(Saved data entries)
>>>

(** The common end: the digits at the front are reversed behind a sign. *)
Lemma finish_number l r : (length l <= 20)%nat -> 1 <= blen r ->
  exists r', (let! buf := wr (l ++ r) (blen l) 0 in let! buf := reverse_in 10 buf 0 (blen l - 1) in Ret (i32 (blen l), buf)) =
    Ret (blen l, rev l ++ 0 :: r') /\ blen (rev l ++ 0 :: r') = blen (l ++ r).
Proof.
  intros Hl Hr. destruct r as [|x r]; [rewrite blen_nil in Hr; lia|]. rewrite wr_mid. cbn [cbind].
  pose proof (reverse_in_ok 10 l [] (0 :: r) ltac:(lia)) as E. change (blen []) with 0 in E. rewrite Z.add_0_l in E. cbn [app] in E.
  rewrite E. cbn [cbind]. exists r. rewrite i32_small by (unfold blen; lia). split; [done|]. rewrite !blen_app, !blen_cons, blen_rev. done.
Qed.

Lemma sdsull2str_ok buf v : 0 <= v < 2 ^ 64 -> 21 <= blen buf ->
  exists r, sdsull2str buf v = Ret (blen (dec v), dec v ++ 0 :: r) /\ blen (dec v ++ 0 :: r) = blen buf /\ blen (dec v) <= 20.
Proof.
  intros Hv Hb. destruct (put_digits_ok 20 v [] buf) as (ds & r & E & E2 & E3); [lia|lia|lia|].
  assert (dec v = rev ds) as Ed by (unfold dec; destruct (Z.ltb_spec v 0); [lia|]; by rewrite E3, app_nil_r).
  pose proof (blen_dec v 20 ltac:(lia) ltac:(lia)) as Hl. rewrite Ed, blen_rev in *. change (Z.of_nat 20) with 20 in Hl.
  cbn [app] in E. change (blen []) with 0 in E. rewrite Z.add_0_l in E. unfold sdsull2str. rewrite E. cbn [cbind].
  destruct (finish_number ds r) as (r' & -> & Hr'); [unfold blen in Hl; lia|lia|]. exists r'. split; [done|].
  rewrite Hr', blen_app. split; [lia|done].
Qed.

Lemma sdsll2str_ok buf v : - 2 ^ 63 < v < 2 ^ 63 -> 21 <= blen buf ->
  exists r, sdsll2str buf v = Ret (blen (dec v), dec v ++ 0 :: r) /\ blen (dec v ++ 0 :: r) = blen buf /\ blen (dec v) <= 20.
Proof.
  intros Hv Hb. unfold sdsll2str.
  assert ((if v <? 0 then signed 64 (- v) else Ret v) = Ret (Z.abs v)) as ->.
  { destruct (Z.ltb_spec v 0); [|f_equal; lia]. unfold signed. destruct (Z.leb_spec (- 2 ^ (64 - 1)) (- v)), (Z.ltb_spec (- v) (2 ^ (64 - 1))); try lia.
    cbn. f_equal. lia. }
  cbn [cbind]. destruct (put_digits_ok 20 (Z.abs v) [] buf) as (ds & r & E & E2 & E3); [lia|lia|lia|].
  pose proof (dec_digits_length 20 19 (Z.abs v) [] ltac:(lia) ltac:(lia)) as Hl. rewrite E3, app_nil_r, length_rev in Hl. cbn [length] in Hl.
  cbn [app] in E. change (blen []) with 0 in E. rewrite Z.add_0_l in E. rewrite E. cbn [cbind].
  assert (blen ds <= 19) as Hl' by (unfold blen; lia). clear E.
  assert (exists l r2, (if v <? 0 then let! buf := wr (ds ++ r) (blen ds) 45 in Ret (buf, blen ds + 1) else Ret (ds ++ r, blen ds)) = Ret (l ++ r2, blen l) /\
    dec v = rev l /\ blen l <= 20 /\ blen l + blen r2 = blen buf) as (l & r2 & -> & Ed & Hl2 & Hr2).
  { unfold dec. destruct (Z.ltb_spec v 0).
    - destruct r as [|x r]; [rewrite blen_nil in E2; lia|]. rewrite wr_mid. cbn [cbind]. exists (ds ++ [45]), r.
      split; [rewrite <- app_assoc; cbn [app]; do 2 f_equal; blia|]. replace (- v) with (Z.abs v) by lia.
      rewrite E3, app_nil_r, rev_app_distr. split; [done|]. rewrite blen_cons in E2. split; blia.
    - exists ds, r. rewrite <- (Z.abs_eq v) at 1 by lia. rewrite E3, app_nil_r. split; [done|]. split; [done|]. split; lia. }
  cbn [cbind]. rewrite Ed, blen_rev. destruct (finish_number l r2) as (r' & -> & Hr'); [unfold blen in Hl2; lia|lia|].
  exists r'. split; [done|]. rewrite Hr', blen_app. split; [lia|done].
Qed.

(** *** Formatted text *)

Lemma inclen_wide s l : hdr_ok s -> sds_type s <> 0 -> 0 <= l -> sdslen s + l <= sdsalloc s ->
  sdsinclen s l = sdssetlen s (sdslen s + l).
Proof.
  intros H Ht Hl Ha. rewrite setlen_wide by (done || pose proof (hdr_bounds s H); lia).
  destruct (hdr_cases s H) as [(Et & _)|(Et & Hf & El & Ea & Ev & Hb & Hm)]; [done|].
  rewrite El, Ea in *. unfold sdsinclen. rewrite Et. unfold type_max in Hm. unfold u8, u16, u32, u64.
  destruct Hf as [E|[E|[E|E]]]; rewrite E in *; cbn in Hm |- *; by rewrite (Z.mod_small l), Z.mod_small by lia.
Qed.

(** What an argument prints. *)
Definition text_of (s : sds) : list Z := take (Z.to_nat (sdslen s)) (sbuf s).

Definition arg_text (n : Z) (args : list fmt_arg) : option (list Z * list fmt_arg) :=
  if n =? 115 then match args with AStr p :: args => Some (cstr p, args) | _ => None end
  else if n =? 83 then match args with ASds s :: args => Some (text_of s, args) | _ => None end
  else if n =? 105 then match args with AInt z :: args => Some (dec z, args) | _ => None end
  else if n =? 73 then match args with ALongLong z :: args => Some (dec z, args) | _ => None end
  else if n =? 117 then match args with AUnsigned z :: args => Some (dec z, args) | _ => None end
  else if n =? 85 then match args with AUnsignedLL z :: args => Some (dec z, args) | _ => None end
  else Some ([n], args).

Definition arg_ok (a : fmt_arg) : Prop :=
  match a with
  | AStr p => 0 ∈ p /\ Forall is_byte p
  | ASds s => exists c, rep s c
  | AInt z => - 2 ^ 31 <= z < 2 ^ 31
  | ALongLong z => - 2 ^ 63 < z < 2 ^ 63
  | AUnsigned z => 0 <= z < 2 ^ 32
  | AUnsignedLL z => 0 <= z < 2 ^ 64
  end.

(** The text of a call; [None]: an argument of another type is taken, or the
    format ends behind a percent sign. *)
Fixpoint render (fmt : list Z) (args : list fmt_arg) : option (list Z) :=
  match fmt with
  | [] => Some []
  | c :: fmt =>
      if c =? 37 then
        match fmt with
        | [] => None
        | n :: fmt =>
            match arg_text n args with
            | None => None
            | Some (t, args) => app t <$> render fmt args
            end
        end
      else cons c <$> render fmt args
  end.

Section formatted.
Context {A : Allocator} {G : Garbage}.

(** Inside the loop the terminator is missing. *)
Definition open (h : heap) (rest : list Z) (c : list Z) (r : option (sds * Z) * heap) : Prop :=
  match r with
  | (Some (s, i), h') => (exists z, repz z s c) /\ sds_type s <> 0 /\ i = blen c /\ acquires h (sblk s :: rest) h'
  | (None, h') => (exists b', acquires h (b' :: rest) h') /\ starved
  end.

Lemma mid_write z c sl src : blen src <= blen sl ->
  exists z' sl', wr_block (c ++ z :: sl) (blen c) src = Ret ((c ++ src) ++ z' :: sl') /\
    blen ((c ++ src) ++ z' :: sl') = blen (c ++ z :: sl) /\
    (Forall is_byte (c ++ z :: sl) -> Forall is_byte src -> Forall is_byte ((c ++ src) ++ z' :: sl')).
Proof.
  intros Hl. pose proof (blen_nonneg c). pose proof (blen_nonneg src). rewrite wr_block_in_bounds by blia.
  rewrite blen_to_nat, take_app_length. set (r := drop _ _).
  assert (blen r = blen sl + 1 - blen src) as Hr.
  { subst r. rewrite blen_drop, blen_app, blen_cons. lia. }
  destruct r as [|z' sl'] eqn:Er; [rewrite blen_nil in Hr; lia|]. exists z', sl'. rewrite <- app_assoc. split; [done|].
  split; [rewrite blen_cons in Hr; blia|]. intros Hf Hs. pose proof Hf as Hf'. apply Forall_app in Hf' as [Hf' _].
  rewrite !Forall_app. split_and!; [done|done|]. rewrite <- Er. by apply Forall_drop.
Qed.
Lemma hex_escape_ok p c l : at_pos line p ((c :: l) ++ 0 :: r) -> 0 ∉ l ->
  hex_escape line p c = Ret ((c =? 92) && match l with
    | x :: d1 :: d2 :: _ => (x =? 120) && isxdigit d1 && isxdigit d2
    | _ => false
    end).
Proof.
  intros Hp Hl. unfold hex_escape. destruct (c =? 92); [|done]. apply at_pos_tail in Hp. rewrite (at_pos_peek _ _ Hp). cbn [cbind andb].
  destruct l as [|x l]; [done|]. cbn [follows]. destruct (Z.eqb_spec x 120) as [->|Hx].
  2: { destruct l as [|d1 [|d2 l]]; done. }
  apply at_pos_tail in Hp. replace (p + 1 + 1) with (p + 2) in Hp by lia. rewrite (at_pos_peek _ _ Hp). cbn [cbind].
  destruct l as [|d1 l]; [done|]. cbn [follows]. destruct (isxdigit d1) eqn:E1; [|destruct l; done].
  apply at_pos_tail in Hp. replace (p + 2 + 1) with (p + 3) in Hp by lia. rewrite (at_pos_peek _ _ Hp). cbn [cbind].
  destruct l; done.
Qed.

Lemma text_behind_ok p c l : at_pos line p ((c :: l) ++ 0 :: r) -> 0 ∉ l -> text_behind line p = Ret (negb (closed l)).
Proof.
  intros Hp Hl. unfold text_behind. apply at_pos_tail in Hp. rewrite (at_pos_peek _ _ Hp). cbn [cbind].
  destruct l as [|d l]; [done|]. cbn [follows closed]. destruct (Z.eqb_spec d 0) as [->|]; [set_solver|done].
Qed.

Definition inq (m : mode) : bool := match m with Quoted => true | _ => false end.
Definition insq (m : mode) : bool := match m with Single => true | _ => false end.

(** The outcome of a token from the list function. *)
Definition token_result (o : option (list Z * list Z)) (m : comp arg_step) : Prop :=
  match o with
  | Some (t, l') => exists p' s' h', m = Ret (ADone p' (Some s') h') /\ at_pos line p' (l' ++ 0 :: r) /\ rep s' t /\
      acquires h0 (sblk s' :: rest) h'
  | None => exists s' h', m = Ret (AErr (Some s') h') /\ acquires h0 (sblk s' :: rest) h'
  end.

Lemma hex_byte d1 d2 : is_byte (hex_digit_to_int d1 * 16 + hex_digit_to_int d2).
Proof.
  assert (forall d, 0 <= hex_digit_to_int d < 16) as H.
  { intros d. unfold hex_digit_to_int. repeat case_goal; zify_bool; lia. }
  pose proof (H d1). pose proof (H d2). unfold is_byte. lia.
Qed.

Lemma escape_byte x : is_byte x -> is_byte (escape_char x).
Proof. unfold escape_char, is_byte. intros. repeat case_goal; lia. Qed.

(** One byte goes to the token, [k] bytes of the line are used. *)
Lemma push_round f p c t s acc x m h (Q : comp arg_step -> Prop) :
  rep s acc -> acquires h0 (sblk s :: rest) h -> is_byte x -> blen acc + 1 < 2 ^ 63 ->
  at_pos line p (c :: t) -> c <> 0 ->
  (forall s' h', rep s' (acc ++ [x]) -> acquires h0 (sblk s' :: rest) h' -> at_pos line (p + 1) t ->
    Q (arg_loop f line (p + 1) (Some s') (inq m) (insq m) h')) ->
  Q (let! r := (let! '(current, h) := push (Some s) x h in Ret (AMore p current (inq m) (insq m) h)) in
     match r with
     | AMore p current inq insq h => let! p := advance line p in arg_loop f line p current inq insq h
     | ADone p current h => let! p := advance line p in Ret (ADone p current h)
     | AErr current h => Ret (AErr current h)
     end).
Proof.
  intros Hr Ha Hx Hl Hp Hc HQ. destruct (push_ok s acc x h Hr Ha Hx Hl) as (s' & h' & -> & Hr' & Ha'). cbn [cbind].
  destruct (advance_next _ _ _ Hp Hc) as [-> Hp']. cbn [cbind]. by apply HQ.
Qed.

Definition token_ok (n : nat) : Prop := forall l f m p s acc h,
  (length l <= n)%nat -> (length l <= f)%nat -> 0 ∉ l -> Forall is_byte l -> rep s acc -> acquires h0 (sblk s :: rest) h ->
  blen acc + blen l < 2 ^ 62 -> at_pos line p (l ++ 0 :: r) ->
  token_result (token m acc l) (arg_loop (S f) line p (Some s) (inq m) (insq m) h).

(** The closing quote. *)
Lemma close_ok f p c l s acc h : rep s acc -> acquires h0 (sblk s :: rest) h -> at_pos line p ((c :: l) ++ 0 :: r) -> 0 ∉ c :: l ->
  token_result (if closed l then Some (acc, l) else None)
    (let! r := (let! bad := text_behind line p in Ret (if bad : bool then AErr (Some s) h else ADone p (Some s) h)) in
     match r with
     | AMore p current inq insq h => let! p := advance line p in arg_loop f line p current inq insq h
     | ADone p current h => let! p := advance line p in Ret (ADone p current h)
     | AErr current h => Ret (AErr current h)
     end).
Proof.
  intros Hr Ha Hp H0. apply not_elem_of_cons in H0 as [Hc Hl]. rewrite (text_behind_ok p c l Hp Hl). cbn [cbind].
  destruct (closed l); cbn [negb cbind].
  - destruct (advance_next p c (l ++ 0 :: r)) as [-> Hp']; [done|congruence|]. cbn [cbind]. exists (p + 1), s, h. done.
  - exists s, h. done.
Qed.

(** The end of the line: an error in quotes, the end of a plain token. *)
Lemma token_nil f m p s acc h : rep s acc -> acquires h0 (sblk s :: rest) h -> at_pos line p (0 :: r) ->
  token_result (token m acc []) (arg_loop (S f) line p (Some s) (inq m) (insq m) h).
Proof.
  intros Hr Ha Hp. cbn [arg_loop]. rewrite (at_pos_rd _ _ _ _ Hp). cbn [cbind]. destruct m; cbn [inq insq token].
  - change (unquoted p 0 (Some s) h) with (Ret (ADone p (Some s) h)). cbn [cbind]. unfold advance. rewrite (at_pos_rd _ _ _ _ Hp). cbn [cbind].
    exists p, s, h. done.
  - change (in_quotes line p 0 (Some s) h) with (Ret (AErr (Some s) h)). exists s, h. done.
  - change (in_single_quotes line p 0 (Some s) h) with (Ret (AErr (Some s) h)). exists s, h. done.
Qed.

Lemma token_plain n c l f p s acc h : token_ok n -> (length l <= n)%nat -> (length l < f)%nat -> 0 ∉ c :: l -> Forall is_byte (c :: l) ->
  rep s acc -> acquires h0 (sblk s :: rest) h -> blen acc + blen (c :: l) < 2 ^ 62 -> at_pos line p ((c :: l) ++ 0 :: r) ->
  token_result (token Plain acc (c :: l)) (arg_loop (S f) line p (Some s) false false h).
Proof.
  intros IH Hn Hf H0 Hb Hr Ha Hl Hp. pose proof Hp as Hp'. cbn [arg_loop app] in *. rewrite (at_pos_rd _ _ _ _ Hp). cbn [cbind token].
  apply not_elem_of_cons in H0 as [Hc H0]. apply Forall_cons in Hb as [Hcb Hb]. rewrite blen_cons in Hl. pose proof (blen_nonneg l).
  destruct (advance_next p c (l ++ 0 :: r) Hp) as [Eadv Hp1]; [congruence|]. unfold unquoted.
  destruct f as [|f]; [lia|]. destruct (Z.eqb_spec c 0) as [|_]; [congruence|]. rewrite orb_false_r.
  destruct ((c =? 32) || (c =? 10) || (c =? 13) || (c =? 9)); cbn [cbind].
  { rewrite Eadv. cbn [cbind]. exists (p + 1), s, h. done. }
  destruct (c =? 34); [cbn [cbind]; rewrite Eadv; apply (IH l f Quoted); (done || lia)|].
  destruct (c =? 39); [cbn [cbind]; rewrite Eadv; apply (IH l f Single); (done || lia)|].
  eapply (push_round (S f) p c (l ++ 0 :: r) s acc c Plain h (token_result _)); [done|done|done|lia|done|congruence|].
  intros s' h' Hr' Ha' _. apply (IH l f Plain); (done || lia || rewrite blen_app; change (blen [c]) with 1; lia).
Qed.

Lemma token_single n c l f p s acc h : token_ok n -> (length l <= n)%nat -> (length l < f)%nat -> 0 ∉ c :: l -> Forall is_byte (c :: l) ->
  rep s acc -> acquires h0 (sblk s :: rest) h -> blen acc + blen (c :: l) < 2 ^ 62 -> at_pos line p ((c :: l) ++ 0 :: r) ->
  token_result (token Single acc (c :: l)) (arg_loop (S f) line p (Some s) false true h).
Proof.
  intros IH Hn Hf H0 Hb Hr Ha Hl Hp. pose proof (close_ok (S (pred f)) p c l s acc h Hr Ha Hp H0) as Hclose.
  pose proof (at_pos_peek (p + 1) l (at_pos_tail _ _ _ Hp)) as Hnext.
  cbn [arg_loop app] in *. rewrite (at_pos_rd _ _ _ _ Hp). cbn [cbind token].
  apply not_elem_of_cons in H0 as [Hc H0]. apply Forall_cons in Hb as [Hcb Hb]. rewrite blen_cons in Hl. pose proof (blen_nonneg l).
  destruct (advance_next p c (l ++ 0 :: r) Hp) as [Eadv Hp1]; [congruence|].
  destruct f as [|f]; [lia|]. cbn [pred] in Hclose. unfold in_single_quotes.
  assert ((if c =? 92 then rd line (p + 1) else Ret 0) = Ret (if c =? 92 then follows l else 0)) as -> by (by destruct (c =? 92)).
  cbn [cbind]. destruct (Z.eqb_spec c 0) as [|_]; [congruence|].
  assert (token_result (if c =? 39 then (if closed l then Some (acc, l) else None) else token Single (acc ++ [c]) l)
    (let! r0 := (if c =? 39 then let! bad := text_behind line p in Ret (if bad : bool then AErr (Some s) h else ADone p (Some s) h)
                 else let! '(current, h1) := push (Some s) c h in Ret (AMore p current false true h1)) in
     match r0 with
     | AMore p current inq insq h => let! p := advance line p in arg_loop (S f) line p current inq insq h
     | ADone p current h => let! p := advance line p in Ret (ADone p current h)
     | AErr current h => Ret (AErr current h)
     end)) as Hplain.
  { destruct (c =? 39); [done|].
    eapply (push_round (S f) p c (l ++ 0 :: r) s acc c Single h (token_result _)); [done|done|done|lia|done|congruence|].
    intros s' h' Hr' Ha' _. apply (IH l f Single); (done || lia || rewrite blen_app; change (blen [c]) with 1; lia). }
  destruct l as [|x l].
  { replace ((c =? 92) && ((if c =? 92 then follows [] else 0) =? 39)) with false by (by destruct (c =? 92)). by destruct (c =? 39). }
  cbn [follows] in *. destruct (Z.eqb_spec c 92) as [->|Hc92]; [|exact Hplain]. cbn [andb].
  destruct (Z.eqb_spec x 39) as [->|Hx]; [|exact Hplain].
  eapply (push_round (S f) (p + 1) 39 (l ++ 0 :: r) s acc 39 Single h (token_result _)); [done|done|done|lia|done|done|].
  apply Forall_cons in Hb as [_ Hb]. rewrite blen_cons in *. apply not_elem_of_cons in H0 as [_ H0]. cbn [length] in *.
  intros s' h' Hr' Ha' Hp2. apply (IH l f Single); (done || lia || rewrite blen_app; change (blen [39]) with 1; lia).
Qed.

<<<

PROBLEM TO WORK ON. Every line above that has the string "rest" needs to be copied.

REPLY.
Definition open (h : heap) (rest : list Z) (c : list Z) (r : option (sds * Z) * heap) : Prop :=
  | (Some (s, i), h') => (exists z, repz z s c) /\ sds_type s <> 0 /\ i = blen c /\ acquires h (sblk s :: rest) h'
  | (None, h') => (exists b', acquires h (b' :: rest) h') /\ starved
      acquires h0 (sblk s' :: rest) h'
  | None => exists s' h', m = Ret (AErr (Some s') h') /\ acquires h0 (sblk s' :: rest) h'
  rep s acc -> acquires h0 (sblk s :: rest) h -> is_byte x -> blen acc + 1 < 2 ^ 63 ->
  (forall s' h', rep s' (acc ++ [x]) -> acquires h0 (sblk s' :: rest) h' -> at_pos line (p + 1) t ->
  (length l <= n)%nat -> (length l <= f)%nat -> 0 ∉ l -> Forall is_byte l -> rep s acc -> acquires h0 (sblk s :: rest) h ->
Lemma close_ok f p c l s acc h : rep s acc -> acquires h0 (sblk s :: rest) h -> at_pos line p ((c :: l) ++ 0 :: r) -> 0 ∉ c :: l ->
Lemma token_nil f m p s acc h : rep s acc -> acquires h0 (sblk s :: rest) h -> at_pos line p (0 :: r) ->
  rep s acc -> acquires h0 (sblk s :: rest) h -> blen acc + blen (c :: l) < 2 ^ 62 -> at_pos line p ((c :: l) ++ 0 :: r) ->
  rep s acc -> acquires h0 (sblk s :: rest) h -> blen acc + blen (c :: l) < 2 ^ 62 -> at_pos line p ((c :: l) ++ 0 :: r) ->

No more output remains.